Work to complete: After reading the entries below, copy word for word the lines from the first through the line containing "requests library.", and stop there.

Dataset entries
_ _ _ _ _

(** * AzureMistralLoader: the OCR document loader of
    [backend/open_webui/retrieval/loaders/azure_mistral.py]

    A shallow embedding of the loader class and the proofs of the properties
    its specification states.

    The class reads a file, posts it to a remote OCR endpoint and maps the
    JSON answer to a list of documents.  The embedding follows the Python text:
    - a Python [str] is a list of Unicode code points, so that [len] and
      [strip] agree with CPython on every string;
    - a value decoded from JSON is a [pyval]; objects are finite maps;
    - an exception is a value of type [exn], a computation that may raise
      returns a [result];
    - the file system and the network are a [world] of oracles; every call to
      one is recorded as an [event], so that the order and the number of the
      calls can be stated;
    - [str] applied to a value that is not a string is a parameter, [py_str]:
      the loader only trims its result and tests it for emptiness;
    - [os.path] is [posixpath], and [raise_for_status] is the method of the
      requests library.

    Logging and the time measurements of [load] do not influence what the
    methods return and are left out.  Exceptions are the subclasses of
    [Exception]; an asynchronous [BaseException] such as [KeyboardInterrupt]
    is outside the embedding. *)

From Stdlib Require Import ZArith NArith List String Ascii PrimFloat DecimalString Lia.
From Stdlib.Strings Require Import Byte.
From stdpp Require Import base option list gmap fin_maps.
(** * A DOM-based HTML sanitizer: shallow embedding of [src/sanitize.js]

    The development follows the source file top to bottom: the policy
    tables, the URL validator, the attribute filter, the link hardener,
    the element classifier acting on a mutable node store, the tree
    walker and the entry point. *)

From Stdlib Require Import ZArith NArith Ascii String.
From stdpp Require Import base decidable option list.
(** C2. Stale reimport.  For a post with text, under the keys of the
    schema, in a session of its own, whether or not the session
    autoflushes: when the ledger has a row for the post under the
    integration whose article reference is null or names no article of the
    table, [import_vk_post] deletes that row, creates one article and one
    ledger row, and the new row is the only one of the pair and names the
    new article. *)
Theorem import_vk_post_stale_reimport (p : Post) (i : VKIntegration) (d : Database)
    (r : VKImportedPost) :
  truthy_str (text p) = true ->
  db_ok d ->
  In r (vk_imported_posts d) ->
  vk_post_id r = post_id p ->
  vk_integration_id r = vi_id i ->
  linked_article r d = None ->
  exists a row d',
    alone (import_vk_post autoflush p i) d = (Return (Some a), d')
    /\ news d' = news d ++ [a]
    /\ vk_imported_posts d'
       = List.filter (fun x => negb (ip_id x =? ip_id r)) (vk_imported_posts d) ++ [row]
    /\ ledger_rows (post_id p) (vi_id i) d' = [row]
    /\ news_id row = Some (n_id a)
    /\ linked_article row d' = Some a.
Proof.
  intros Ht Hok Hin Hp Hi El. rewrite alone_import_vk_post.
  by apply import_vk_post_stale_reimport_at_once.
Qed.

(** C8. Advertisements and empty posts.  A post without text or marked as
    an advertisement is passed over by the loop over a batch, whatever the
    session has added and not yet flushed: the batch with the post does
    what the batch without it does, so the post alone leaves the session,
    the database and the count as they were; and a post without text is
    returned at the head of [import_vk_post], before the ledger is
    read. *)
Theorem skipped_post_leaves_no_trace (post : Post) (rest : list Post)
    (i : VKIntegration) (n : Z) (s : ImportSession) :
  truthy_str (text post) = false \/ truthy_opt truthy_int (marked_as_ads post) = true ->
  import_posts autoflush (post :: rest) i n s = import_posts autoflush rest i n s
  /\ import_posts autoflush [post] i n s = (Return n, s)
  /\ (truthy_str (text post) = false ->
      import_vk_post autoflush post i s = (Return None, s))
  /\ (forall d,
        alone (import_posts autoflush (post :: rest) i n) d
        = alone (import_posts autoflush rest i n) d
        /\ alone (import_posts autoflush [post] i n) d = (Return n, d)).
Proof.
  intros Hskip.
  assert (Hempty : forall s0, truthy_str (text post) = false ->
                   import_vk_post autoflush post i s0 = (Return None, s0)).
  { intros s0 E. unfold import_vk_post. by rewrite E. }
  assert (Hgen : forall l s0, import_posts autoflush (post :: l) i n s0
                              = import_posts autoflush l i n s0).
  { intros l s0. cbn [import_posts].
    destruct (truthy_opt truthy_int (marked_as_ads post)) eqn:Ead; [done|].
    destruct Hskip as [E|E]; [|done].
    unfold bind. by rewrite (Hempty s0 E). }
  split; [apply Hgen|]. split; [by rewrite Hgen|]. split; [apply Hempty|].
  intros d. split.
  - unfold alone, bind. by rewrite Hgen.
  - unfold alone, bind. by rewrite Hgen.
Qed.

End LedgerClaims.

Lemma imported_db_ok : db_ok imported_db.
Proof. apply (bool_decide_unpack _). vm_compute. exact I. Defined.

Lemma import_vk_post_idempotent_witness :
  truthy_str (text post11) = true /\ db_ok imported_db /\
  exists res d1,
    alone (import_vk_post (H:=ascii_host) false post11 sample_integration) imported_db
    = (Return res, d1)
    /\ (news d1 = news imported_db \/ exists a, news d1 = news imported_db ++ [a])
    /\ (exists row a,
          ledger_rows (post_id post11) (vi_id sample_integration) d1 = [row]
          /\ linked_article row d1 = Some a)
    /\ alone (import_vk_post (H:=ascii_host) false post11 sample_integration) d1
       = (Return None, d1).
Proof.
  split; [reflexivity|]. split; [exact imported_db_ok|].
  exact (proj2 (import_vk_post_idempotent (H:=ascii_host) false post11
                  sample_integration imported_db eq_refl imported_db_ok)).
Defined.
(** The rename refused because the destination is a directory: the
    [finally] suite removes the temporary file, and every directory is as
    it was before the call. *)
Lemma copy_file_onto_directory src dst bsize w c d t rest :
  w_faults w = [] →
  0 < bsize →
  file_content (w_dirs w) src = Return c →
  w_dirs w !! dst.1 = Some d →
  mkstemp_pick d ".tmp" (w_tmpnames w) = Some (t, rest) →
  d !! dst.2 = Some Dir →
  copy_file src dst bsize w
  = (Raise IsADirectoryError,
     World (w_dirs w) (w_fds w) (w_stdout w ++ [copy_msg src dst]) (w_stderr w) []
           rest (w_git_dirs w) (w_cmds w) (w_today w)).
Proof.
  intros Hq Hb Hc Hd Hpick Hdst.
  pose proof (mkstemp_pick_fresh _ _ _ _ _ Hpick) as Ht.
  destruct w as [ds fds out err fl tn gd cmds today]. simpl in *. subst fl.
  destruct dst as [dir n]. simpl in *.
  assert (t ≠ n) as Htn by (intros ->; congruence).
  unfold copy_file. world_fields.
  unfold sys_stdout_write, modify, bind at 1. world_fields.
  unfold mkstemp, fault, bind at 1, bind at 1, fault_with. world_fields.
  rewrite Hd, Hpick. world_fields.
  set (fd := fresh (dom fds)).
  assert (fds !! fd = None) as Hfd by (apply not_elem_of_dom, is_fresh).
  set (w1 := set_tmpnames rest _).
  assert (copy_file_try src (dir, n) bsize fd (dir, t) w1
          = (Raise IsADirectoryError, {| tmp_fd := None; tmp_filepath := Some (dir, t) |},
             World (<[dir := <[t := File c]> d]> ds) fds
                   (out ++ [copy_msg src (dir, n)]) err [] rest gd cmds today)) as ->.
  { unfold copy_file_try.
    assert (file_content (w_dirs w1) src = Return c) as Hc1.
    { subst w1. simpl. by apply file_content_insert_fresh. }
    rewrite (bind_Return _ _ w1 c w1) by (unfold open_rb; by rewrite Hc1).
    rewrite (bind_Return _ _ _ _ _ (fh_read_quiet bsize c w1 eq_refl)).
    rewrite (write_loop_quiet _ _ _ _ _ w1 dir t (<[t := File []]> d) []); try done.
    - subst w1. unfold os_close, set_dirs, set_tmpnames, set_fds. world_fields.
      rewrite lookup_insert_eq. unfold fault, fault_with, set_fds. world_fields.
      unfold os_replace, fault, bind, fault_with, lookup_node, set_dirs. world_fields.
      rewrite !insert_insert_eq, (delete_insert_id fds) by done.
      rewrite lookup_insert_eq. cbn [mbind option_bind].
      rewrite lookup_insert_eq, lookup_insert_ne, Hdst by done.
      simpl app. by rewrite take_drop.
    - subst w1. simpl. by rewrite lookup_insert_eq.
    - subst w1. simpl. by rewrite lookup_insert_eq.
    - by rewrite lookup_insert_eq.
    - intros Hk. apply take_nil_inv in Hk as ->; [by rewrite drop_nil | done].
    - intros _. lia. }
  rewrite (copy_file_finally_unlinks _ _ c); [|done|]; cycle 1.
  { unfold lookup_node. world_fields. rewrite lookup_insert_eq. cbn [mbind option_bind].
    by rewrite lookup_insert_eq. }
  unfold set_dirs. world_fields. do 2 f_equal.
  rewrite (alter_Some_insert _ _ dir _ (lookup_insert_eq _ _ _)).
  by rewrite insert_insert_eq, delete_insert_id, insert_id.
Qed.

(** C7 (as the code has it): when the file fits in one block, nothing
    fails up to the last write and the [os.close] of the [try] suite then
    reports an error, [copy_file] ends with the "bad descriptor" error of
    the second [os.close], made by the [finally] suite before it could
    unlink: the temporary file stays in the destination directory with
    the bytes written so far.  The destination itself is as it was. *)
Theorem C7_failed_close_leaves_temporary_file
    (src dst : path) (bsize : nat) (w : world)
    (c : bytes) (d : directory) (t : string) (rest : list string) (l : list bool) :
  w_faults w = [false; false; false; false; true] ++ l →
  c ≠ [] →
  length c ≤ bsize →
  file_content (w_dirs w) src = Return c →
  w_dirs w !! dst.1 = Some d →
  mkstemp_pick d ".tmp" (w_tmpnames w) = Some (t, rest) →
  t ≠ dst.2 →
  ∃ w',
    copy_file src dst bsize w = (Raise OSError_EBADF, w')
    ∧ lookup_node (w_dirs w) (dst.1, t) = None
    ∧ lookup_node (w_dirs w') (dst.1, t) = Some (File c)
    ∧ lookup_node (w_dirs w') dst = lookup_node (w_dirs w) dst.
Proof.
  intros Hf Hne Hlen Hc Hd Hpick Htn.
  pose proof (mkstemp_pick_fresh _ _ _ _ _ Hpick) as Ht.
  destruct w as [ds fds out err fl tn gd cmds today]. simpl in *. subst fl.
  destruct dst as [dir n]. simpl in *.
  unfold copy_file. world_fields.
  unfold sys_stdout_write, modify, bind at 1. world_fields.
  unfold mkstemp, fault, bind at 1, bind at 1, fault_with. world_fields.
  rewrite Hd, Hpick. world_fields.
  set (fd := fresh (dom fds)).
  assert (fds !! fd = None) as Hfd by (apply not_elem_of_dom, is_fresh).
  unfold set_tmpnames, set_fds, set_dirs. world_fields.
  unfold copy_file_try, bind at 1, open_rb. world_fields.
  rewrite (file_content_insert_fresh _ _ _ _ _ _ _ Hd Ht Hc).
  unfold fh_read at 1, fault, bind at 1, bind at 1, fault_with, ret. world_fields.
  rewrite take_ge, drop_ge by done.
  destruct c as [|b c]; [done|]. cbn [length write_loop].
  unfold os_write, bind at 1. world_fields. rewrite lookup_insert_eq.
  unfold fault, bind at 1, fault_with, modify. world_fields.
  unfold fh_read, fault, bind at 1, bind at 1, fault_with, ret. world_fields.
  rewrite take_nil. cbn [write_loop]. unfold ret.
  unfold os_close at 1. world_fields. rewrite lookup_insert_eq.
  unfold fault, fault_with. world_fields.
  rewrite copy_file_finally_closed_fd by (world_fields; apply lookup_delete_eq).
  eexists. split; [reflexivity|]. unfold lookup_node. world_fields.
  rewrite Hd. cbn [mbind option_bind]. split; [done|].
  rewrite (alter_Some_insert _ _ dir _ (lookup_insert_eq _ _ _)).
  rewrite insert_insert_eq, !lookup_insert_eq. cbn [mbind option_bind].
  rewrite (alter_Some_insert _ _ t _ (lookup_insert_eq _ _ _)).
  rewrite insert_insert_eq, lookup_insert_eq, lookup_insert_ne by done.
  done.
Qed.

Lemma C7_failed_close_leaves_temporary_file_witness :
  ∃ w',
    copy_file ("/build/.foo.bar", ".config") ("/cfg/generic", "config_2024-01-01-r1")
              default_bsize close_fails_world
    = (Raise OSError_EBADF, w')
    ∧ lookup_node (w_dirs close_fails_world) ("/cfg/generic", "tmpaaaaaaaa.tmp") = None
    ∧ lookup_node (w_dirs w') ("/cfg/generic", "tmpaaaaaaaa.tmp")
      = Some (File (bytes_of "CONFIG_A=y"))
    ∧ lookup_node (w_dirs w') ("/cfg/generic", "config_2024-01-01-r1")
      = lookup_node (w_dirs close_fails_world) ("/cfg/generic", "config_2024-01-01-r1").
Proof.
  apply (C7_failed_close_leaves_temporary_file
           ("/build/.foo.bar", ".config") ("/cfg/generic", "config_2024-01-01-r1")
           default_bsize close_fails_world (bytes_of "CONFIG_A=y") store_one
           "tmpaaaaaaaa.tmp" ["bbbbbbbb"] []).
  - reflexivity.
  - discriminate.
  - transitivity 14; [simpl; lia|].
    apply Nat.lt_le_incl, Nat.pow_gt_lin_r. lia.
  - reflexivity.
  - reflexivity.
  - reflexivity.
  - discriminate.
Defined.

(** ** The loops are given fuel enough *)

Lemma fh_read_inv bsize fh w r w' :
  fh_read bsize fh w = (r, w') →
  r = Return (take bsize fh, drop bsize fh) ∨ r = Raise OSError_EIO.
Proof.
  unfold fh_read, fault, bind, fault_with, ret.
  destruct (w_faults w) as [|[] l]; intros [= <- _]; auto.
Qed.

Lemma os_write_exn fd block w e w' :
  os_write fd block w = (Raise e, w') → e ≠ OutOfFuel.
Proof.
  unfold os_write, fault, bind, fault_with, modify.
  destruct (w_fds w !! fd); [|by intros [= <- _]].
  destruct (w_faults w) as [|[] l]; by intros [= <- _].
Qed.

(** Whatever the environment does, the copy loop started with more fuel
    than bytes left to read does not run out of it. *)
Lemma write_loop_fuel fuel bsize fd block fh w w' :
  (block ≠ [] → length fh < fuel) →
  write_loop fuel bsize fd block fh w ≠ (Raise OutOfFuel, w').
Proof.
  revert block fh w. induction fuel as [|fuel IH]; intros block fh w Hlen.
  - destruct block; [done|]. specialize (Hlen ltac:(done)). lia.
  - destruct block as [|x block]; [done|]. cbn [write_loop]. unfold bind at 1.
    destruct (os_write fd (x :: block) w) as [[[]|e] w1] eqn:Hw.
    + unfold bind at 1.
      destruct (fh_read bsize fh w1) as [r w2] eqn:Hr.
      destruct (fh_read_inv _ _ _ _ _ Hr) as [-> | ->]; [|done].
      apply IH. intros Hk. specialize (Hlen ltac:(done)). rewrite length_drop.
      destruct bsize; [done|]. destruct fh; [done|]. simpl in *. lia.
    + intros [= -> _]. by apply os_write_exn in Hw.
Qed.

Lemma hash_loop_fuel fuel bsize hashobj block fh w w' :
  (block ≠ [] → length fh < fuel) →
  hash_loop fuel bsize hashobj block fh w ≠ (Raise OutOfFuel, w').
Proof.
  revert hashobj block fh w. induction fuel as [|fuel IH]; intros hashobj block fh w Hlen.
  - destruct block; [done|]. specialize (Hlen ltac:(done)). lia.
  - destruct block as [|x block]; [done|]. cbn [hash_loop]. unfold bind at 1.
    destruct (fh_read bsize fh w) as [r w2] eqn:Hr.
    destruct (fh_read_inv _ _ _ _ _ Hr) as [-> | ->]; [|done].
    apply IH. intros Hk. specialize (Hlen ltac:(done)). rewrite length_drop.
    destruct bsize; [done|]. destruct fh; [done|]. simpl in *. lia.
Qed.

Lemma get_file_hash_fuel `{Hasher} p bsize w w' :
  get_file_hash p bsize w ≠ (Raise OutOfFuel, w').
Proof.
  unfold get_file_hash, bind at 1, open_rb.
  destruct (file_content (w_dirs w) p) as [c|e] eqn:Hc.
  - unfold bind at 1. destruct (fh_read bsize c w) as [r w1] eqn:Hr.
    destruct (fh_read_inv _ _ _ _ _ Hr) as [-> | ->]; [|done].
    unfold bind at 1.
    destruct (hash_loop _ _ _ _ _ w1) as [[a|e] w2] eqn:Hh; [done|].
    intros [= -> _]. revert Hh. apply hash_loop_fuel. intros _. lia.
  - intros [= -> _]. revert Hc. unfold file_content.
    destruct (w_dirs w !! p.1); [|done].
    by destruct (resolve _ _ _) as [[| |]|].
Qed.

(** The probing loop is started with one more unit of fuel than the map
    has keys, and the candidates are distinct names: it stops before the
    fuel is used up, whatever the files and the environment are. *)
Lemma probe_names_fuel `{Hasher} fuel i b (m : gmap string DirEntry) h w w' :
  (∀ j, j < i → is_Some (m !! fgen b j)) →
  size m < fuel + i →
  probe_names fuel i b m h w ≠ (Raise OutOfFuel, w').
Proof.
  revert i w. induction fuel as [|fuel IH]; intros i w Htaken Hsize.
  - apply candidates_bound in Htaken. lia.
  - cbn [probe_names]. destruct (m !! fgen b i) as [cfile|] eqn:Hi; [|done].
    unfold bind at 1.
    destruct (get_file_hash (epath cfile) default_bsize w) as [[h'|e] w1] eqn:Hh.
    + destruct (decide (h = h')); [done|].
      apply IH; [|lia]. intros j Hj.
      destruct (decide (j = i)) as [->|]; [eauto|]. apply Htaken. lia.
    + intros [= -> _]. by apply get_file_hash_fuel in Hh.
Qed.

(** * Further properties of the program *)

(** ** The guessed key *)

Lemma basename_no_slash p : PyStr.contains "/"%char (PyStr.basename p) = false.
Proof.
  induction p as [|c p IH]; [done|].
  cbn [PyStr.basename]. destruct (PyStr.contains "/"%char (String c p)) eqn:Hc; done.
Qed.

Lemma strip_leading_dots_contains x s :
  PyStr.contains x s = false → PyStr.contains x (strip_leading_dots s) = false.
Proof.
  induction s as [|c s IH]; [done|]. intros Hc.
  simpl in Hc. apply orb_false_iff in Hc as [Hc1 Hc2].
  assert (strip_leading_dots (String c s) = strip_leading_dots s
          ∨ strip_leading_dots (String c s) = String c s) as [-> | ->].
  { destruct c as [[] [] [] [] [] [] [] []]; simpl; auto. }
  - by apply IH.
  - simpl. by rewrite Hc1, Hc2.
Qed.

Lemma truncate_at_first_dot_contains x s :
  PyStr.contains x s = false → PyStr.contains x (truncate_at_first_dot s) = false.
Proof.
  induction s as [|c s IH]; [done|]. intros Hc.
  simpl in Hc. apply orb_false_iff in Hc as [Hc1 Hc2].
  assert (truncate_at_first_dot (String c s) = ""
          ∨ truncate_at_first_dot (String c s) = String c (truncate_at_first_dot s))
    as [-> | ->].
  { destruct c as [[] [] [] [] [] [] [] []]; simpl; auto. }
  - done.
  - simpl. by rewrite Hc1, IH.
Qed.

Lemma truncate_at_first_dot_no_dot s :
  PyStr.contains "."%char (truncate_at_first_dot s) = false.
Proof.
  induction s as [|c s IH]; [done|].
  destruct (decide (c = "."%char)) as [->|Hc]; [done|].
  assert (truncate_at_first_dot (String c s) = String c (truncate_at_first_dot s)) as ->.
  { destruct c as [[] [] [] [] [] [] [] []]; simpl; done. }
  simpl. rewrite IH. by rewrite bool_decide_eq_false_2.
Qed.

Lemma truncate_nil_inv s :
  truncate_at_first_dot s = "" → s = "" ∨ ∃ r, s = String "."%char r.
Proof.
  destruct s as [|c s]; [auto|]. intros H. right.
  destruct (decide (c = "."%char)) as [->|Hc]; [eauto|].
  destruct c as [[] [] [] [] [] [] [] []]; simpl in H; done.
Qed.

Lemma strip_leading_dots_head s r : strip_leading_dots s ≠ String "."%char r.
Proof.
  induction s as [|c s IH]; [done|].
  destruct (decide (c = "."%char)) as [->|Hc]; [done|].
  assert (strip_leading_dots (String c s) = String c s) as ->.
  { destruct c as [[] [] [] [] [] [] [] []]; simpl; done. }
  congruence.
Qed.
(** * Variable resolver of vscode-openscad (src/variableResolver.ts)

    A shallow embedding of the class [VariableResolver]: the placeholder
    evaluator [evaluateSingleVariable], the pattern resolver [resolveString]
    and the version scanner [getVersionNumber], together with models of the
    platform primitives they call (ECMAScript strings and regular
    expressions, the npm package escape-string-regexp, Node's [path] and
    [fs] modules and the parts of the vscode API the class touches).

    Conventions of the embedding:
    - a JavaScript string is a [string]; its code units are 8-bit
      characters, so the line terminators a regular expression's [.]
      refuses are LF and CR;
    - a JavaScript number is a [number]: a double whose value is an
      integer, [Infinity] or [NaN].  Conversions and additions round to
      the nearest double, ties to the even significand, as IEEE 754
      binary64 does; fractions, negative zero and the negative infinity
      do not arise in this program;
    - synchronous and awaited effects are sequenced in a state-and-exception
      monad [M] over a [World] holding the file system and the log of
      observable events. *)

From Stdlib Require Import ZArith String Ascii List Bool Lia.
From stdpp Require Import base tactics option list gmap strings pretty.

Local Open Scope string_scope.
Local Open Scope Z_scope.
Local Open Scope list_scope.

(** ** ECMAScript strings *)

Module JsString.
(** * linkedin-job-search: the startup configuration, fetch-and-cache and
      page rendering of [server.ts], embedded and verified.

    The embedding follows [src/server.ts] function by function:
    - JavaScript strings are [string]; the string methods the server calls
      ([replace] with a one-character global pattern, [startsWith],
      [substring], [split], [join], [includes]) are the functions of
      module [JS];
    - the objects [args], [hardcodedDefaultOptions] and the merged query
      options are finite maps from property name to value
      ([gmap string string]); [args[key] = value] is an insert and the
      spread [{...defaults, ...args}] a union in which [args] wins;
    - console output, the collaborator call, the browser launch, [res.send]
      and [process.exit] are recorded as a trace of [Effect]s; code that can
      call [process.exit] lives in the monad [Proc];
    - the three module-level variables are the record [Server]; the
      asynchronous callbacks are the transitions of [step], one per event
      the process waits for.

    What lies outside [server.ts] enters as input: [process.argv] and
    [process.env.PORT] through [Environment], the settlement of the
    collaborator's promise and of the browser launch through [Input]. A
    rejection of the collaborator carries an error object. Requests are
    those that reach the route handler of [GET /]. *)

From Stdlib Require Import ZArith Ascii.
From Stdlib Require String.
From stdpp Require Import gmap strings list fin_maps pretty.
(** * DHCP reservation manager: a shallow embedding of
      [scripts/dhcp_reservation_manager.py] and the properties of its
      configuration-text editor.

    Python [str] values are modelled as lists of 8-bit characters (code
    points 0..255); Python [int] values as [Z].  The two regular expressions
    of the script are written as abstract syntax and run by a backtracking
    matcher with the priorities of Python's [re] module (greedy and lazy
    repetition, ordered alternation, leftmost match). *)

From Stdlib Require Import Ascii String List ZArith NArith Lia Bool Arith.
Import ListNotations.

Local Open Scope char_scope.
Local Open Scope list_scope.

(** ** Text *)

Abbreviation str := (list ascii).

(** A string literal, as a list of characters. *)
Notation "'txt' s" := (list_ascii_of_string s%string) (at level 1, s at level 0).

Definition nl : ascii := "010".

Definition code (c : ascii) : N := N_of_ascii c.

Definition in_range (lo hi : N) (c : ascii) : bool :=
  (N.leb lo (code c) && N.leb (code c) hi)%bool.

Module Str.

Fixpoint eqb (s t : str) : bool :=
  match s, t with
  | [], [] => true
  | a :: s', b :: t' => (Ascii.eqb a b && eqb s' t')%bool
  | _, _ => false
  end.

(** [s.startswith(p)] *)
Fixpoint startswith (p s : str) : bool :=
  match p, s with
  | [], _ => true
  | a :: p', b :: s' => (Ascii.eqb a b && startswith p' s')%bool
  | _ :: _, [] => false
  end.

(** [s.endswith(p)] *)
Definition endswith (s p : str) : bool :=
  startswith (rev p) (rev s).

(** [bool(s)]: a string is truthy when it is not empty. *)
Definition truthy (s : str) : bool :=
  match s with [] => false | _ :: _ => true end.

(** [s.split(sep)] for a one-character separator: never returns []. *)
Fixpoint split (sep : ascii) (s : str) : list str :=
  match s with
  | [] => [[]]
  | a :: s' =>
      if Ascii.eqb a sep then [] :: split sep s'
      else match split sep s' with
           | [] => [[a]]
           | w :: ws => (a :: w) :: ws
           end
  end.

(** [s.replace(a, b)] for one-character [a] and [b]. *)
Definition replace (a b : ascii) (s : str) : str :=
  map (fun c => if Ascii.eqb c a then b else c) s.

_ _ _ _ _

Result:
(** * AzureMistralLoader: the OCR document loader of
    [backend/open_webui/retrieval/loaders/azure_mistral.py]

    A shallow embedding of the loader class and the proofs of the properties
    its specification states.

    The class reads a file, posts it to a remote OCR endpoint and maps the
    JSON answer to a list of documents.  The embedding follows the Python text:
    - a Python [str] is a list of Unicode code points, so that [len] and
      [strip] agree with CPython on every string;
    - a value decoded from JSON is a [pyval]; objects are finite maps;
    - an exception is a value of type [exn], a computation that may raise
      returns a [result];
    - the file system and the network are a [world] of oracles; every call to
      one is recorded as an [event], so that the order and the number of the
      calls can be stated;
    - [str] applied to a value that is not a string is a parameter, [py_str]:
      the loader only trims its result and tests it for emptiness;
    - [os.path] is [posixpath], and [raise_for_status] is the method of the
      requests library.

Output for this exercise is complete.